== Task to carry out ==
Reproduce exactly, from the data that follows, the line with "rec_input_fingerprint : option string;", the line with "None None None None false None 0 [].", and every line that lies between them.

[[ Supplied information open ]]

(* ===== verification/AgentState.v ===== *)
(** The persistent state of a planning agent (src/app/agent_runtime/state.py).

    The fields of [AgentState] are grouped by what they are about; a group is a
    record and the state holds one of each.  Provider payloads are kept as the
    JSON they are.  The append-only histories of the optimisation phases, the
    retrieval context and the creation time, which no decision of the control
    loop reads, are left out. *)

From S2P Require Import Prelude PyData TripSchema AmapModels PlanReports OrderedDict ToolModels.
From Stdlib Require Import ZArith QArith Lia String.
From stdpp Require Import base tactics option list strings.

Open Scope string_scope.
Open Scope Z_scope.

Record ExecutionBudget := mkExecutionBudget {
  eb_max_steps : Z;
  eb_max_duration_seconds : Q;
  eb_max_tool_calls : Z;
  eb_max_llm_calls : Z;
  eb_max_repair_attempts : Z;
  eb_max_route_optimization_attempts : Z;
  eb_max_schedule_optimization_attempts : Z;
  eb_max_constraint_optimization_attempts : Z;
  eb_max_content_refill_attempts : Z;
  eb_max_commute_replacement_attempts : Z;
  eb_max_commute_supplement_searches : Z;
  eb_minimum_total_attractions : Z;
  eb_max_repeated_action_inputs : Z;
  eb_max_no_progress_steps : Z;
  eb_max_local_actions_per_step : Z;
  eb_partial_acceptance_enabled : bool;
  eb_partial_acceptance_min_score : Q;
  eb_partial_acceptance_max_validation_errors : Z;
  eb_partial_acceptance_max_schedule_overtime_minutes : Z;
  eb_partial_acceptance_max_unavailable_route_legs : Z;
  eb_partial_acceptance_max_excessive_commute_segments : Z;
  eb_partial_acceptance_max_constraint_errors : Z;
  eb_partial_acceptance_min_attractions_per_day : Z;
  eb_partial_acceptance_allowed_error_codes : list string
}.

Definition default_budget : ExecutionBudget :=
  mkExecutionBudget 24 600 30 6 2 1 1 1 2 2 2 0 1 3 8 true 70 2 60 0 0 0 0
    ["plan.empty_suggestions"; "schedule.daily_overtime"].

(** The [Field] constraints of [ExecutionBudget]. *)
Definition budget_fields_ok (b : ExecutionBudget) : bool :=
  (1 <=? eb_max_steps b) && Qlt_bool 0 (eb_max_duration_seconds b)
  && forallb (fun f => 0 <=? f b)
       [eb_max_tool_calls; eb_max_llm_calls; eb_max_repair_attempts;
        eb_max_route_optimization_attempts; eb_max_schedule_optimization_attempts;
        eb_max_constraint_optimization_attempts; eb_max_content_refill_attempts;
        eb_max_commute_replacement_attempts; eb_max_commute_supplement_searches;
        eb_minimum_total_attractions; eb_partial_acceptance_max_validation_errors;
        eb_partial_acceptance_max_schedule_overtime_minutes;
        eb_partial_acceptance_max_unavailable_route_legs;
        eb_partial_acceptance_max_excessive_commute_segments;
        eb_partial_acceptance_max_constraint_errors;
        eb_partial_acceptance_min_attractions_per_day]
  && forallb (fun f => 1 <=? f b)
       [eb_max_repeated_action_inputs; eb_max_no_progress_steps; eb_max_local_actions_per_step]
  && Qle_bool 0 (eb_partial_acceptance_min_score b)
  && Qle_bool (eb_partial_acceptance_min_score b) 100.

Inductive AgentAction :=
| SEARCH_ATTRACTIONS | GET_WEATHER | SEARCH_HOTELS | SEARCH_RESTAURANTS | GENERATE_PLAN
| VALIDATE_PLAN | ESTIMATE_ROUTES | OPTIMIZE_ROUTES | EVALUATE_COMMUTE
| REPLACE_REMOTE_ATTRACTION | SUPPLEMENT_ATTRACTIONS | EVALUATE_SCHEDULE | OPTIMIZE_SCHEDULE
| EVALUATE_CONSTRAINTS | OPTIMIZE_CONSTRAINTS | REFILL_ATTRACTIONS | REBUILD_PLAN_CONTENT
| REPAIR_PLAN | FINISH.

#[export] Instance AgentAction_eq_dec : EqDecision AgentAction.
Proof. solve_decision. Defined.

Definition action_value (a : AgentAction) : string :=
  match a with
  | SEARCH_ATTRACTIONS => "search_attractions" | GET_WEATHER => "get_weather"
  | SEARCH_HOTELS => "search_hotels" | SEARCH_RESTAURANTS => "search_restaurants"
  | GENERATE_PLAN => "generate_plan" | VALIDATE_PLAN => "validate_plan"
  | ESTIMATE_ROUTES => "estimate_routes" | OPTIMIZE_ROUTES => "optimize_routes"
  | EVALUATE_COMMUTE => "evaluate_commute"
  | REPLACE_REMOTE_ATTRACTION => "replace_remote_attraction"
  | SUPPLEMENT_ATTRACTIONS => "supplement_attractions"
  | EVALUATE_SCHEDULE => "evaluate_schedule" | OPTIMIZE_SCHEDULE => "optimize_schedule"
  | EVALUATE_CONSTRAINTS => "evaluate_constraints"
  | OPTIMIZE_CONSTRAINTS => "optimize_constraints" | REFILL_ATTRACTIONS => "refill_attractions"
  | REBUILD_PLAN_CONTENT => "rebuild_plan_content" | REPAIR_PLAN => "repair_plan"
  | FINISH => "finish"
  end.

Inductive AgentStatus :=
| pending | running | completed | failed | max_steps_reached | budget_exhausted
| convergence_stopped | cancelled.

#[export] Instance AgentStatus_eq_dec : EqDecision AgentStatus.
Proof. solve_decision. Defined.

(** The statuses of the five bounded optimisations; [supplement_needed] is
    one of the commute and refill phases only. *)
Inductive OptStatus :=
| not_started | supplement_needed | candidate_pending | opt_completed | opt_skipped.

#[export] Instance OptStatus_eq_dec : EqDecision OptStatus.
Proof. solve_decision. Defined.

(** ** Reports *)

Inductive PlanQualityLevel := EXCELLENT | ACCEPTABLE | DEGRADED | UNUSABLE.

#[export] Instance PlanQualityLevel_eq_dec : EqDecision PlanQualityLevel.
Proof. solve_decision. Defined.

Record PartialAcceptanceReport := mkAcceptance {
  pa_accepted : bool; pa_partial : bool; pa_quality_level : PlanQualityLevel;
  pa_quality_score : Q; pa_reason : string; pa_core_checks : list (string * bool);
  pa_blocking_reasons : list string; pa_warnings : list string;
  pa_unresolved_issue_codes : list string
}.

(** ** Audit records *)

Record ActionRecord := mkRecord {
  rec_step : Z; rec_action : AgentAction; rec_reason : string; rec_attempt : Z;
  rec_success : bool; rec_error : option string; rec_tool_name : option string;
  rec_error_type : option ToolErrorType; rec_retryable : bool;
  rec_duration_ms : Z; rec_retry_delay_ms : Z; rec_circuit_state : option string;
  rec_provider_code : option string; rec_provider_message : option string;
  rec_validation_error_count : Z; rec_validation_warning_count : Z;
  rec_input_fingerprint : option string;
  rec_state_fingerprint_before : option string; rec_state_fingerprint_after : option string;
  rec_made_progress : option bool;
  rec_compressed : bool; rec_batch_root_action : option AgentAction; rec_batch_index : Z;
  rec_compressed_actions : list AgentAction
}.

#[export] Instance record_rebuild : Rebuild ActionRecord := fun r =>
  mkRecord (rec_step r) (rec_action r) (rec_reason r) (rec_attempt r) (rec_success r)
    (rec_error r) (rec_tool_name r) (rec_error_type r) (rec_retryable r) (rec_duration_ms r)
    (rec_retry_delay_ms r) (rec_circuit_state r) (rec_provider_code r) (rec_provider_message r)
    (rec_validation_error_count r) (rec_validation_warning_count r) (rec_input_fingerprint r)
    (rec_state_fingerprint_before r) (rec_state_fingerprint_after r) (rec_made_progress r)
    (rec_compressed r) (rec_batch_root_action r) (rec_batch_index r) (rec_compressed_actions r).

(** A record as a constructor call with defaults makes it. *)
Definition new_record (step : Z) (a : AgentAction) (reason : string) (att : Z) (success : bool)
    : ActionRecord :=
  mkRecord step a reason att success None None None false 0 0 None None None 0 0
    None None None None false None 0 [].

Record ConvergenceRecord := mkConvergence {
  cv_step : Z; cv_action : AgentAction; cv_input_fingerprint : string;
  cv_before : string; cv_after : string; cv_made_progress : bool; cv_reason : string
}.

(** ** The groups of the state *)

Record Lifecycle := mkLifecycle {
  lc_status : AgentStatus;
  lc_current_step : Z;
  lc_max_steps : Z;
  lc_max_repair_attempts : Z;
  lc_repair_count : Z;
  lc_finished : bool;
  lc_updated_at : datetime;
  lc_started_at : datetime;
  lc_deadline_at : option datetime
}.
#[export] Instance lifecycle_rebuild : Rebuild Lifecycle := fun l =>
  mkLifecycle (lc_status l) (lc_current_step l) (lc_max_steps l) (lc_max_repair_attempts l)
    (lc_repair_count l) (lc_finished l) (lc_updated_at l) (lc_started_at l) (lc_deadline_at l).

[[ Supplied information closed ]]

== The answer ==
  rec_input_fingerprint : option string;
  rec_state_fingerprint_before : option string; rec_state_fingerprint_after : option string;
  rec_made_progress : option bool;
  rec_compressed : bool; rec_batch_root_action : option AgentAction; rec_batch_index : Z;
  rec_compressed_actions : list AgentAction
}.

#[export] Instance record_rebuild : Rebuild ActionRecord := fun r =>
  mkRecord (rec_step r) (rec_action r) (rec_reason r) (rec_attempt r) (rec_success r)
    (rec_error r) (rec_tool_name r) (rec_error_type r) (rec_retryable r) (rec_duration_ms r)
    (rec_retry_delay_ms r) (rec_circuit_state r) (rec_provider_code r) (rec_provider_message r)
    (rec_validation_error_count r) (rec_validation_warning_count r) (rec_input_fingerprint r)
    (rec_state_fingerprint_before r) (rec_state_fingerprint_after r) (rec_made_progress r)
    (rec_compressed r) (rec_batch_root_action r) (rec_batch_index r) (rec_compressed_actions r).

(** A record as a constructor call with defaults makes it. *)
Definition new_record (step : Z) (a : AgentAction) (reason : string) (att : Z) (success : bool)
    : ActionRecord :=
  mkRecord step a reason att success None None None false 0 0 None None None 0 0
    None None None None false None 0 [].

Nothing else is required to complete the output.